[Assessment of the usefulness of autologous serum skin testing in chronic urticaria: a retrospective single-centre study of 74 patients].Ann Dermatol Venereol. 2010 Jun-Jul; 137(6-7):444-50.AD
Chronic urticaria (CU) is a debilitating disease, and patients and their physicians often seek an aetiological explanation. Studies have suggested that idiopathic CU is associated with the presence of serum auto-antibodies that may be detected by autologous serum skin test (ASST).
To confirm the frequency of positivity of ASST and to evaluate its usefulness and possible correlation with the severity of urticaria (greater resistance to AH1, greater activity score or longer duration).
PATIENTS AND METHODS
Patients referred for CU between 1 October 2001 and 31 March 2005 were submitted to standardized explorations including clinical examination, physical tests, CBC, ESR, CRP and anti-thyroperoxidase antibodies, and an ASST was ordered. Inclusion criteria included no discernible cause of CU, acceptance of the protocol, including blood sampling and injection of ASST 3 weeks later, serological tests for HBV, HCV and HIV, and discontinuation of anti-H1 agents and corticosteroids. Exclusion criteria comprised the presence of dermographism, physical urticaria, urticarial vasculitis, and failure to discontinue anti-H1 drugs or corticosteroids. In April 2006, we contacted patients by mail to assess their current treatment, their CU activity score or its resolution.
Seventy-four patients (67 women, seven men) of mean age 43 years were included. ASST was positive in 43 patients (58 %) and negative in 31 (42 %). The only noticeable difference, although not statistically significant (p=0.23), was a positive anti-thyroperoxidase antibody result in 12 % of patients with negative ASST versus 24 % of patients with positive ASST. The occurrence of angioedema, the duration of CU, the severity score, the relative inefficiency of AH1 and the use of corticosteroids or cyclosporine were similar between the two groups.

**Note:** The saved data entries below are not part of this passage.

Lemma poll_run_inv s0 lbls : forall n a b p s ls rs a' ls',
  rel n a b -> 0 <= n -> n + zlen lbls < 2 ^ 62 -> l_topics a !! topic p = Some ls -> 0 < batch p < 2 ^ 62 ->
  Forall (label_ok (length ls.1)) lbls -> run_all log_op (ops_of lbls) a = Some (rs, a') ->
  l_topics a' !! topic p = Some ls' -> Forall (fun log => zlen log <= defaultCapacity) ls'.1 ->
  poll_inv s0 ls.1 p s ->
  exists b' p' s', poll_run lbls b p s = Some (b', p', s') /\ rel (n + zlen lbls) a' b' /\
    poll_inv s0 ls'.1 p' s' /\ topic p' = topic p /\ batch p' = batch p.
Proof.
  induction lbls as [|l lbls IH]; intros n a b p s ls rs a' ls' HR Hn Hlt Hls Hb Hok Hrun Hls' Hcap Hinv.
  { cbn in Hrun. simplify_eq. eexists _, _, _. cbn. rewrite Z.add_0_r. done. }
  cbn [length] in Hlt. destruct (list.Forall_cons_1 _ _ _ Hok) as [Hl Hoks].
  replace (n + zlen (l :: lbls)) with (n + 1 + zlen lbls) by (cbn [length]; lia).
  destruct l as [o|i]; cbn [ops_of poll_run] in *.
  - cbn [run_all] in Hrun. destruct (log_op o a) as [[r a1]|] eqn:E1; [|done]. cbn [mbind option_bind] in Hrun.
    destruct (run_all log_op (ops_of lbls) a1) as [[rs1 a2]|] eqn:E2; [|done]. cbn in Hrun. simplify_eq.
    destruct (op_simulates n a b o r a1 HR ltac:(lia) Hl E1) as (b1 & -> & HR1). cbn [mbind option_bind].
    destruct (log_op_grows o a r a1 E1 (topic p) ls Hls) as (ls1 & Hls1 & G1).
    apply (IH (n + 1) a1 b1 p s ls1 rs1 a' ls'); try done; [lia|lia| |by eapply poll_inv_grows].
    by rewrite <- (Forall2_length G1).
  - destruct (run_all_grows _ _ _ _ Hrun (topic p) ls Hls) as (ls1 & Hls1 & G1). simplify_eq.
    destruct (lookup_lt_is_Some_2 (cursors p) i) as [c Hc]; [destruct Hinv as [-> _]; exact Hl|].
    destruct (drain_part_inv n a b p s s0 0 ls i c HR Hn Hls Hb Hc) as (b1 & p1 & s1 & k & -> & HR1 & Hinv1 & Et & Eb & _);
      [by eapply grows_cap|done|]. cbn [mbind option_bind]. rewrite <- Et, <- Eb.
    apply (IH (n + 1) a b1 p1 s1 ls rs a' ls'); rewrite ?Et, ?Eb; try done; [by apply (rel_mono n); [lia|]|lia|lia].
Qed.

ASST was positive in more than half of the patients with idiopathic CU both in our study and in the literature, with sensitivity of around 70 % and specificity approaching 80 %. However, while this test can help patients understand their disease better and avoid both a fruitless search for other causes and unnecessary proscription of food allergens, our study shows that positive or negative ASST results have no bearing on treatment and are not associated with greater severity of urticaria or greater resistance to treatment. Consequently, we do not recommend routine use of ASST in patients presenting idiopathic CU.